Stored dataset items
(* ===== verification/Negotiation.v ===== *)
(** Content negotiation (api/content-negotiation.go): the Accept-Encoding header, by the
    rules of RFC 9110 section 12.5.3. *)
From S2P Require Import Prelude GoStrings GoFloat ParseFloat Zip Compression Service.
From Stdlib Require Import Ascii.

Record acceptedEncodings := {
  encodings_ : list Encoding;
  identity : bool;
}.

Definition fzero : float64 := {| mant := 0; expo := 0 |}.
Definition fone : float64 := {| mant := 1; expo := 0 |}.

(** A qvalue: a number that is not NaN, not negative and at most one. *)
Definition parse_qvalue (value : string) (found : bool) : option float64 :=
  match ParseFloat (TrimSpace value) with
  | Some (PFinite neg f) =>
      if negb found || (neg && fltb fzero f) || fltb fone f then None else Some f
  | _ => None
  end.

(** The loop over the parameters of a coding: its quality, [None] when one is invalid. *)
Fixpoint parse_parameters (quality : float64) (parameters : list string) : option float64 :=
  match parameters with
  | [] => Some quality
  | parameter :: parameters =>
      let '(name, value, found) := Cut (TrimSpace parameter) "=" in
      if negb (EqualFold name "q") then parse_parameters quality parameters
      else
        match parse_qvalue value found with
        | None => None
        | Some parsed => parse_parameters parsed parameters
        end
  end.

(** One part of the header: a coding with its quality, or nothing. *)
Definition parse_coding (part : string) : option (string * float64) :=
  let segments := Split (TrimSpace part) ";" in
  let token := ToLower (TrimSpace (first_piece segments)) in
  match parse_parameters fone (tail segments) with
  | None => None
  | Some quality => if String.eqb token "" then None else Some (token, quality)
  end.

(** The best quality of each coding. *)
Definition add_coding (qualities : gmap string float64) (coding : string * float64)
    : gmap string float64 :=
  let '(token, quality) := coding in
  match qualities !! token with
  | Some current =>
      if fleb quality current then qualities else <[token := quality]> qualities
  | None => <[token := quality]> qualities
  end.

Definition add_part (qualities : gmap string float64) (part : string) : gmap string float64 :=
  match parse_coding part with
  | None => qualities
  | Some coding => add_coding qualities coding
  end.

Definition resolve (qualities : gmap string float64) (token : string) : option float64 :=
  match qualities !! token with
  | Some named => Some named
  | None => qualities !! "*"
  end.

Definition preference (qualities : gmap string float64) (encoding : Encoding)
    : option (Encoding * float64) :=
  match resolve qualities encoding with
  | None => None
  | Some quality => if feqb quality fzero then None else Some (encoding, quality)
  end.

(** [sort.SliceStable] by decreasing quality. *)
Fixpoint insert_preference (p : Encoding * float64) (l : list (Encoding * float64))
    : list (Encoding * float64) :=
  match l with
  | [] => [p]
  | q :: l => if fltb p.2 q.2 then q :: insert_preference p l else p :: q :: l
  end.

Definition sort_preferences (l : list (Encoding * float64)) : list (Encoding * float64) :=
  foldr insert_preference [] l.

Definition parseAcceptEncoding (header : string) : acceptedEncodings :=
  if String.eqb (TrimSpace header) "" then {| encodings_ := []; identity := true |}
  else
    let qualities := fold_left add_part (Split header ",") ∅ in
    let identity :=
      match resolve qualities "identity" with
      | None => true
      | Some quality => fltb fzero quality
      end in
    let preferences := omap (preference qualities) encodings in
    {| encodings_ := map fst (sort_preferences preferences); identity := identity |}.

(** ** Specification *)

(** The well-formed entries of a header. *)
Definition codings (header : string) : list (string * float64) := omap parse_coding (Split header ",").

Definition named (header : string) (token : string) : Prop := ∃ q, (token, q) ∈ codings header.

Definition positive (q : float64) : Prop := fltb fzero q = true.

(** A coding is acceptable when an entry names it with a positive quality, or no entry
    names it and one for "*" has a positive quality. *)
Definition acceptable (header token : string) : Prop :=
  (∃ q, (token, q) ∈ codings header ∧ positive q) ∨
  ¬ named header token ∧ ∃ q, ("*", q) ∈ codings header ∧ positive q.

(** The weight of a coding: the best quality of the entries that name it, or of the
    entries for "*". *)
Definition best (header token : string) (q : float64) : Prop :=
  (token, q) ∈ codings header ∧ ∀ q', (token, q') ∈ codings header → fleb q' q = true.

...

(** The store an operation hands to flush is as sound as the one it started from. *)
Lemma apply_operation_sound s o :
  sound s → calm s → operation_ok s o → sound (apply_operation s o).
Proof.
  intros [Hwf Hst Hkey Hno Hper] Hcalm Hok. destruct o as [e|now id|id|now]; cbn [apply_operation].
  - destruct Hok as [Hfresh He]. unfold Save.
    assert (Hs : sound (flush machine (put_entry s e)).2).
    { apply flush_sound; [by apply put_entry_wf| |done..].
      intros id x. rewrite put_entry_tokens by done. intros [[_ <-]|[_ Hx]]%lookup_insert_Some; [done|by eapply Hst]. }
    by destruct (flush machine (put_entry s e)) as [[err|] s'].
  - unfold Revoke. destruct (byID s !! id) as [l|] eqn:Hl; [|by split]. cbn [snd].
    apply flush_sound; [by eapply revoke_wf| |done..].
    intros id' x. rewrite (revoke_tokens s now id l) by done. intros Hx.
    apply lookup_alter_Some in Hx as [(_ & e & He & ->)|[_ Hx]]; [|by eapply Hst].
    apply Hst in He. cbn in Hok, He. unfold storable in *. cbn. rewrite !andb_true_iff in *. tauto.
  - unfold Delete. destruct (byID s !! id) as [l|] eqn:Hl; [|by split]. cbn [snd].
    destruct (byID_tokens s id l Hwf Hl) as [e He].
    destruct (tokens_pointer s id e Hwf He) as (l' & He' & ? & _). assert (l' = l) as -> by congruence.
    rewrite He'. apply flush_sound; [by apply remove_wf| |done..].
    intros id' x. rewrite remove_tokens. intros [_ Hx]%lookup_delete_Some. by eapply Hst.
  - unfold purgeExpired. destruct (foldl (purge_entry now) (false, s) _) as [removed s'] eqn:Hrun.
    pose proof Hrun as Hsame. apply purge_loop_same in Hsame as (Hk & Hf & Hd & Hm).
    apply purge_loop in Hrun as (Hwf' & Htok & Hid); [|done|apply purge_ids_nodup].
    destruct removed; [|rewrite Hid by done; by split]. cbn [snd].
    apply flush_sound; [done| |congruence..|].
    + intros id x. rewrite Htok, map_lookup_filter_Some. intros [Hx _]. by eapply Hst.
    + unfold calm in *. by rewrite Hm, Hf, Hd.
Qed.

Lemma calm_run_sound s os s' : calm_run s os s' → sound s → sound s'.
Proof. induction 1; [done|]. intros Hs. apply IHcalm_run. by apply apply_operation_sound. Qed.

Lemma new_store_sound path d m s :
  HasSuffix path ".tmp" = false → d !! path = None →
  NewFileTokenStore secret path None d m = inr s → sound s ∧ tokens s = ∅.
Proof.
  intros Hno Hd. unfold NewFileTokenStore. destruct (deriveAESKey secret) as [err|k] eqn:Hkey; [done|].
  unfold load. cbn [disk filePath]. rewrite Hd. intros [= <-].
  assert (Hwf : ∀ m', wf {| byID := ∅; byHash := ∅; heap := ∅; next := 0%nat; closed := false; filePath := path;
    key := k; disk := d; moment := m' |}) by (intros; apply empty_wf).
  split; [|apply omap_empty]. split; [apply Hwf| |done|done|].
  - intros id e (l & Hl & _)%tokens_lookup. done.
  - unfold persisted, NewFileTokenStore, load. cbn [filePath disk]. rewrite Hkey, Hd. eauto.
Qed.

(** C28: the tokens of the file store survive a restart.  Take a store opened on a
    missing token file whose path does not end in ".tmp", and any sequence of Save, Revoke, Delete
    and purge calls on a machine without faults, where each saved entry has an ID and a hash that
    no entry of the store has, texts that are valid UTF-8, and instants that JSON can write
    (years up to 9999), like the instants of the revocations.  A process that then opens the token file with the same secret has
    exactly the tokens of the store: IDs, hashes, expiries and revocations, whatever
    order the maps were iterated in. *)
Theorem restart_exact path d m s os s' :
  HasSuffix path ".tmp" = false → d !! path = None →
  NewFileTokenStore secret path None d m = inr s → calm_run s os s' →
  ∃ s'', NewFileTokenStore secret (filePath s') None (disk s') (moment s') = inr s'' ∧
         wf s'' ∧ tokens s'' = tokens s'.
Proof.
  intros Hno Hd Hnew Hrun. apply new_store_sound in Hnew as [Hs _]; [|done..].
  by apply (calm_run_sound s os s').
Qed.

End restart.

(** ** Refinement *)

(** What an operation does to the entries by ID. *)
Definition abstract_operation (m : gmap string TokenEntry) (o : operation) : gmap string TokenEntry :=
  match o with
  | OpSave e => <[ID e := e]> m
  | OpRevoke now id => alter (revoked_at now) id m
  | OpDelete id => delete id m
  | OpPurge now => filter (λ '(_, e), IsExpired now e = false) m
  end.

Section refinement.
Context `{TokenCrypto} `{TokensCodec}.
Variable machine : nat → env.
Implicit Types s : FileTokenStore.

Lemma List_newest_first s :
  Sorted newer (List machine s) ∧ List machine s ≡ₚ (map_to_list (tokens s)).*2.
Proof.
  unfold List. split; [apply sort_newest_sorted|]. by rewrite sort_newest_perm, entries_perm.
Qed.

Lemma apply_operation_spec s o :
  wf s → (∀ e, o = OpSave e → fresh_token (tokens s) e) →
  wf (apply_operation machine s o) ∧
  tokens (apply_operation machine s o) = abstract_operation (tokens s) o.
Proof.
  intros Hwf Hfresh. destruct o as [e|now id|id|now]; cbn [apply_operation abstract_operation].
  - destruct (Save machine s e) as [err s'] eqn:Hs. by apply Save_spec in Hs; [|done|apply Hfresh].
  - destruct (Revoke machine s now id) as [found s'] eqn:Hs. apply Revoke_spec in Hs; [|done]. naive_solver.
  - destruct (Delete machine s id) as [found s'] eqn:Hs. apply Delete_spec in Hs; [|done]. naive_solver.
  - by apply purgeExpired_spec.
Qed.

Exercise prompt
Your answer should be the lines above from the one containing "by apply (calm_run_sound s os s')." through the one containing "Lemma List_newest_first s", copied exactly and with both ends kept.

Response box
  by apply (calm_run_sound s os s').
Qed.

End restart.

(** ** Refinement *)

(** What an operation does to the entries by ID. *)
Definition abstract_operation (m : gmap string TokenEntry) (o : operation) : gmap string TokenEntry :=
  match o with
  | OpSave e => <[ID e := e]> m
  | OpRevoke now id => alter (revoked_at now) id m
  | OpDelete id => delete id m
  | OpPurge now => filter (λ '(_, e), IsExpired now e = false) m
  end.

Section refinement.
Context `{TokenCrypto} `{TokensCodec}.
Variable machine : nat → env.
Implicit Types s : FileTokenStore.

Lemma List_newest_first s :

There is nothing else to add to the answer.